> **Problem details**:
Please retype, unchanged, each line from the top of the material below through the line where "pool_tail mem_free fuel" appears.

----------

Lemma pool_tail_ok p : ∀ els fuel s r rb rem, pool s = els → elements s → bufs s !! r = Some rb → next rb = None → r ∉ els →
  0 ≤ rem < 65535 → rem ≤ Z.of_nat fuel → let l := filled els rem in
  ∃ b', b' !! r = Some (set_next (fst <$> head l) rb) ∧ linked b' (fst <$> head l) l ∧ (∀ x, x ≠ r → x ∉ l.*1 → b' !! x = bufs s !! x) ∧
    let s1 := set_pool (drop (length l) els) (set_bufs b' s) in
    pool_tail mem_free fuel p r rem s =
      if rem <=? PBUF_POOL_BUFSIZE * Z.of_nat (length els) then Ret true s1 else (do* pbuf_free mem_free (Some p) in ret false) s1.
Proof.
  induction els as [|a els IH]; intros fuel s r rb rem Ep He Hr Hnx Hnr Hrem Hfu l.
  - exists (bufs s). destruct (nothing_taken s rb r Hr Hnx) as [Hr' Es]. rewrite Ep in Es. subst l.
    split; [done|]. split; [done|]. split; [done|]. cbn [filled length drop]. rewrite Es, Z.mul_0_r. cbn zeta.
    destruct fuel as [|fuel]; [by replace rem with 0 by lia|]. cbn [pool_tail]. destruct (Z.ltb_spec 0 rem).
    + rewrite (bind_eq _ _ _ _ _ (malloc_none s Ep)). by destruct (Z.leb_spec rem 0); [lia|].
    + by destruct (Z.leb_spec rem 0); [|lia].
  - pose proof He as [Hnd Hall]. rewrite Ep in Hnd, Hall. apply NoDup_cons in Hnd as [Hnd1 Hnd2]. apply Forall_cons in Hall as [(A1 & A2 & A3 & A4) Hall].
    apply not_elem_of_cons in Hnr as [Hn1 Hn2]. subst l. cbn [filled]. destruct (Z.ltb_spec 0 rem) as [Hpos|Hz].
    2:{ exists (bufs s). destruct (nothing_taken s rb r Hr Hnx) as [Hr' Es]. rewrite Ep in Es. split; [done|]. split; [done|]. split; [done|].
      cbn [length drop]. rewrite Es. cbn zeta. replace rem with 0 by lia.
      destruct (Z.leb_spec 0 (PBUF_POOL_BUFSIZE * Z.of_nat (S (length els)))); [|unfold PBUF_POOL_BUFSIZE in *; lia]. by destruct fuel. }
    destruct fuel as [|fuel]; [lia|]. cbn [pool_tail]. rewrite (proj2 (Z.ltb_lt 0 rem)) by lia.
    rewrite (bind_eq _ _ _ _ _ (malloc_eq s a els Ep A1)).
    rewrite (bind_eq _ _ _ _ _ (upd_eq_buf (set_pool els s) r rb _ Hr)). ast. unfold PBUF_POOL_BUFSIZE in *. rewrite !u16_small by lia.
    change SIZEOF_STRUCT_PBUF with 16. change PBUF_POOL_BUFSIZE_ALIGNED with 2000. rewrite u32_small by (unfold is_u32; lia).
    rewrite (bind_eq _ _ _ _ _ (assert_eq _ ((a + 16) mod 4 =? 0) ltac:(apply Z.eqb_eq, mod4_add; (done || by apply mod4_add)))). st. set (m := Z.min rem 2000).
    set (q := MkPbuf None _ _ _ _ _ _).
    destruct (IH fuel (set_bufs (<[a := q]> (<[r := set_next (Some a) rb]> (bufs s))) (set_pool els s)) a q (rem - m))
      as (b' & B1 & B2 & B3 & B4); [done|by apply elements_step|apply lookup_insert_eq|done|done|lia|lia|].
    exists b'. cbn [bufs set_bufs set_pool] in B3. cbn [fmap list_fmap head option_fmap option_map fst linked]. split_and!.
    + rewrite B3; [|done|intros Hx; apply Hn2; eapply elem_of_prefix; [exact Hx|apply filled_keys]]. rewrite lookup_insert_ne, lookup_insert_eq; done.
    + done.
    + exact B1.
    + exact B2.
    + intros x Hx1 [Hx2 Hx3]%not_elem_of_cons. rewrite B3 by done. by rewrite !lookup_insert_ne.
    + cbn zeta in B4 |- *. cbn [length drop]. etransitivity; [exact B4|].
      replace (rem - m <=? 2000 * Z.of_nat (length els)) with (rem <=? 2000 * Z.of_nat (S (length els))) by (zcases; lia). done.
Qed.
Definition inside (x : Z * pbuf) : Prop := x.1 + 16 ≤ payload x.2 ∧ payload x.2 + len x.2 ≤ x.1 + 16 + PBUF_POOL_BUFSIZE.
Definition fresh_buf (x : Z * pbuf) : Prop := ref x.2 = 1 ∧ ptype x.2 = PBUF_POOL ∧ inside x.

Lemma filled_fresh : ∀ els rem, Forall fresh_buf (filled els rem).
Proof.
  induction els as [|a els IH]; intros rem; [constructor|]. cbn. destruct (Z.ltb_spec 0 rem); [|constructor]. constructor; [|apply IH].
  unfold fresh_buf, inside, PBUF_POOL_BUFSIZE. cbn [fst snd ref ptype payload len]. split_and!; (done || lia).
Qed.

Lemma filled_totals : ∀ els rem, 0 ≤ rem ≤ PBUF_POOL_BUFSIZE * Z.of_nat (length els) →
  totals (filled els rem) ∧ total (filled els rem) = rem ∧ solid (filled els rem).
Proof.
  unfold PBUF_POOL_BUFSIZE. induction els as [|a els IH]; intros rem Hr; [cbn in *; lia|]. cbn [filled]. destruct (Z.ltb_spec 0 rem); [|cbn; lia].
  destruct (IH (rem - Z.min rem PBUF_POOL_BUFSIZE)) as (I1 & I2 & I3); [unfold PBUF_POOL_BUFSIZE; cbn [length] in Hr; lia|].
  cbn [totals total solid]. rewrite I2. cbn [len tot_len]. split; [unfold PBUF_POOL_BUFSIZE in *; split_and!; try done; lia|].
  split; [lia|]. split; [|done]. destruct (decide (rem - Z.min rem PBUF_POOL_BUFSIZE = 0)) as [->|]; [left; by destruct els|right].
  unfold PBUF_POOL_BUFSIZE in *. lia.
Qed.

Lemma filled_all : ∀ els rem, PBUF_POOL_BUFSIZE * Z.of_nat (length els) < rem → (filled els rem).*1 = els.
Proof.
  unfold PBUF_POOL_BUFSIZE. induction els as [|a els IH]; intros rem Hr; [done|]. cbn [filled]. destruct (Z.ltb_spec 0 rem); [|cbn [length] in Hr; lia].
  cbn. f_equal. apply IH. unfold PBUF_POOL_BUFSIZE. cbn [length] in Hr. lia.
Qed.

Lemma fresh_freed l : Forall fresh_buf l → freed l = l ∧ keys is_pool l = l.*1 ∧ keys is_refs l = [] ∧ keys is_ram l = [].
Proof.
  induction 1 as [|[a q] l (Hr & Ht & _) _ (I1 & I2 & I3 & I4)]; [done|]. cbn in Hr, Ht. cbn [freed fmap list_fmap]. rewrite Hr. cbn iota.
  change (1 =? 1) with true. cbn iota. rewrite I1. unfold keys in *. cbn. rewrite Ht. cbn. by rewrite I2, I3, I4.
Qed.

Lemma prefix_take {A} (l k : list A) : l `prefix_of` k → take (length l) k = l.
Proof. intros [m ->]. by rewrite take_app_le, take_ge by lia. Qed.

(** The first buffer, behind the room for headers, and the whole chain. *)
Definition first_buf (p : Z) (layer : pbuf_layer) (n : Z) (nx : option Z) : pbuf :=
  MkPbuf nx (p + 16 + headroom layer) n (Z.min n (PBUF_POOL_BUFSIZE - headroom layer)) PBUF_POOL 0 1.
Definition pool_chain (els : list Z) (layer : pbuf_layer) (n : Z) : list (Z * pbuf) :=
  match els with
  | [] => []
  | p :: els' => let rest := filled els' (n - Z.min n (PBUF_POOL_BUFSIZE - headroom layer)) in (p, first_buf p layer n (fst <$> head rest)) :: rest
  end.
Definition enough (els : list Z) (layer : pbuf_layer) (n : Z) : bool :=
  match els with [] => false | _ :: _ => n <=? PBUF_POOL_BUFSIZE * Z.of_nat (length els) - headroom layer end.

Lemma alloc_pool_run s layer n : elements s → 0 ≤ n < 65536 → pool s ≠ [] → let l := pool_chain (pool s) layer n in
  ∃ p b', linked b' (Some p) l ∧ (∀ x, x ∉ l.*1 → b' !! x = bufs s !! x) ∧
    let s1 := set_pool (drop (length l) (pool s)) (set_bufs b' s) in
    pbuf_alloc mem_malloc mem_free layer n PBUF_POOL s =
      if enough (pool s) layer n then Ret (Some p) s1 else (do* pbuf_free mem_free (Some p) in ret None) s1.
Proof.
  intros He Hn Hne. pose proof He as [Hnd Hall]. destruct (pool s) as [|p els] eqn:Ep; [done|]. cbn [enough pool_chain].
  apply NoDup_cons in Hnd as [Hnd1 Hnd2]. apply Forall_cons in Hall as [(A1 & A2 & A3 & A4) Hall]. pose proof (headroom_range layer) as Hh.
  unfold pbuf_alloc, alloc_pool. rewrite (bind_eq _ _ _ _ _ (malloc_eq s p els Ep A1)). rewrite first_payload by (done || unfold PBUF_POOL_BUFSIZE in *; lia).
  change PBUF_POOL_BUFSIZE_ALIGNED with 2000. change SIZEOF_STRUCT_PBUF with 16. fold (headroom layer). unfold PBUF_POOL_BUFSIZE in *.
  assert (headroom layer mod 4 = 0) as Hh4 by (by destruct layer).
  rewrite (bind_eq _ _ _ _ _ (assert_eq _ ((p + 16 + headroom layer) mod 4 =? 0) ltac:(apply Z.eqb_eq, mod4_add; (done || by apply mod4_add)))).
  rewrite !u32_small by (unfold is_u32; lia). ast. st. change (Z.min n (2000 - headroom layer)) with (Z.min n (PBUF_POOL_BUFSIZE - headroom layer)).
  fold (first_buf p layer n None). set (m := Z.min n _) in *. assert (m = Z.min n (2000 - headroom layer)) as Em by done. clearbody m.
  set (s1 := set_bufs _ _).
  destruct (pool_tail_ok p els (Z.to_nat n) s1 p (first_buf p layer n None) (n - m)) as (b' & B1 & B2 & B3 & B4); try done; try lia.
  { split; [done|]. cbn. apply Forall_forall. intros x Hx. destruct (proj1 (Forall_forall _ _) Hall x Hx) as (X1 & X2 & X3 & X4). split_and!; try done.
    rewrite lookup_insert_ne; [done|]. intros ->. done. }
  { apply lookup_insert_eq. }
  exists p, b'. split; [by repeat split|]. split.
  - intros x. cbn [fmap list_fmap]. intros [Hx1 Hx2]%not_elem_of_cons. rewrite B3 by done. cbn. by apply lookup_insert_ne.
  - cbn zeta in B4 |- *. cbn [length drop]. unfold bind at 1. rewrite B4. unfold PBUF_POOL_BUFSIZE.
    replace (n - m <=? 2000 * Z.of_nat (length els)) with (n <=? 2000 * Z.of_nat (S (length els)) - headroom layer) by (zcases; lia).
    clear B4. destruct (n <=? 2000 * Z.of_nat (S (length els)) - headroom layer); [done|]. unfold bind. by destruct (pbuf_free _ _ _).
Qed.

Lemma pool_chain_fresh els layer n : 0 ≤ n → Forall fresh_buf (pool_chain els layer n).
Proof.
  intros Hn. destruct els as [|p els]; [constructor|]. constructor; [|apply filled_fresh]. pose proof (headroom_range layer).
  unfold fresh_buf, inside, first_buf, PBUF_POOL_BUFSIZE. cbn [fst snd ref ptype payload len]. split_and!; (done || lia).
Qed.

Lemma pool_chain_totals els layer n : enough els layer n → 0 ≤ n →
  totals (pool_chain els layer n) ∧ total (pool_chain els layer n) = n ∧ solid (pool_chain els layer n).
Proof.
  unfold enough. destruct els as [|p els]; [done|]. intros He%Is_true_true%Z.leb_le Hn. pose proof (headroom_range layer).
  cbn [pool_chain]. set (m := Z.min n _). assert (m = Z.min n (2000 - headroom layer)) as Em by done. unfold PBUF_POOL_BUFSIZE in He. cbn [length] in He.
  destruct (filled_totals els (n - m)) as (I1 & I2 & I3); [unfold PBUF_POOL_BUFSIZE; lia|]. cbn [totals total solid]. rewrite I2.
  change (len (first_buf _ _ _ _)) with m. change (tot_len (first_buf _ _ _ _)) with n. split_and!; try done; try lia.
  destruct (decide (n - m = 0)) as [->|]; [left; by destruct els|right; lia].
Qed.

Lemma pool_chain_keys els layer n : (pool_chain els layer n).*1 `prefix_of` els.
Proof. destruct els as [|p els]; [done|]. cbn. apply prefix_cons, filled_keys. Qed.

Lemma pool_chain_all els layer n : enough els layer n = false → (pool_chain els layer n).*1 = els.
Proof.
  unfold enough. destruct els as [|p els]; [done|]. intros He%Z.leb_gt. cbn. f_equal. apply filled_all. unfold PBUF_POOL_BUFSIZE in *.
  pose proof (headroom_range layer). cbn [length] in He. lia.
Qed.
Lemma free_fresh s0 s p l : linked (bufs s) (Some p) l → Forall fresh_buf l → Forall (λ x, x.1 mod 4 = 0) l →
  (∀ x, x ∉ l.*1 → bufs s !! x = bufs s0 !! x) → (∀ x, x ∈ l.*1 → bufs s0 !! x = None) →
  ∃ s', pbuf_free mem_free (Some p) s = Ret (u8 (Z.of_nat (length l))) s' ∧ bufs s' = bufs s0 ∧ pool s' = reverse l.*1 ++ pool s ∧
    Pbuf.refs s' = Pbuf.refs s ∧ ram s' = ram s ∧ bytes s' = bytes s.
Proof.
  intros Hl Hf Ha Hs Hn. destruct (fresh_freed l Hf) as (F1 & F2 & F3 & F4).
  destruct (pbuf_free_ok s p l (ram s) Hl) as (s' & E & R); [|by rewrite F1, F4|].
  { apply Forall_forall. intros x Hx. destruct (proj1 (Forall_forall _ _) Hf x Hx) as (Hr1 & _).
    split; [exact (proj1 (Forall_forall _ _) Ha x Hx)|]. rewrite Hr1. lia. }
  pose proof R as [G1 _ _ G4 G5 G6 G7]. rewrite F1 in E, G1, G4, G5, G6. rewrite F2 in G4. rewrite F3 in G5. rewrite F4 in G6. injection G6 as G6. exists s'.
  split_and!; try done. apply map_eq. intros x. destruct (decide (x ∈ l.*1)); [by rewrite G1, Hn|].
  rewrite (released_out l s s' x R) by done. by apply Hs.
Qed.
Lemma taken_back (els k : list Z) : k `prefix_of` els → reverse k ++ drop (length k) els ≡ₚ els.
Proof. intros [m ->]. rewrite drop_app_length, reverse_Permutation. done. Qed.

----------

> **Answer below**:
Lemma pool_tail_ok p : ∀ els fuel s r rb rem, pool s = els → elements s → bufs s !! r = Some rb → next rb = None → r ∉ els →
  0 ≤ rem < 65535 → rem ≤ Z.of_nat fuel → let l := filled els rem in
  ∃ b', b' !! r = Some (set_next (fst <$> head l) rb) ∧ linked b' (fst <$> head l) l ∧ (∀ x, x ≠ r → x ∉ l.*1 → b' !! x = bufs s !! x) ∧
    let s1 := set_pool (drop (length l) els) (set_bufs b' s) in
    pool_tail mem_free fuel p r rem s =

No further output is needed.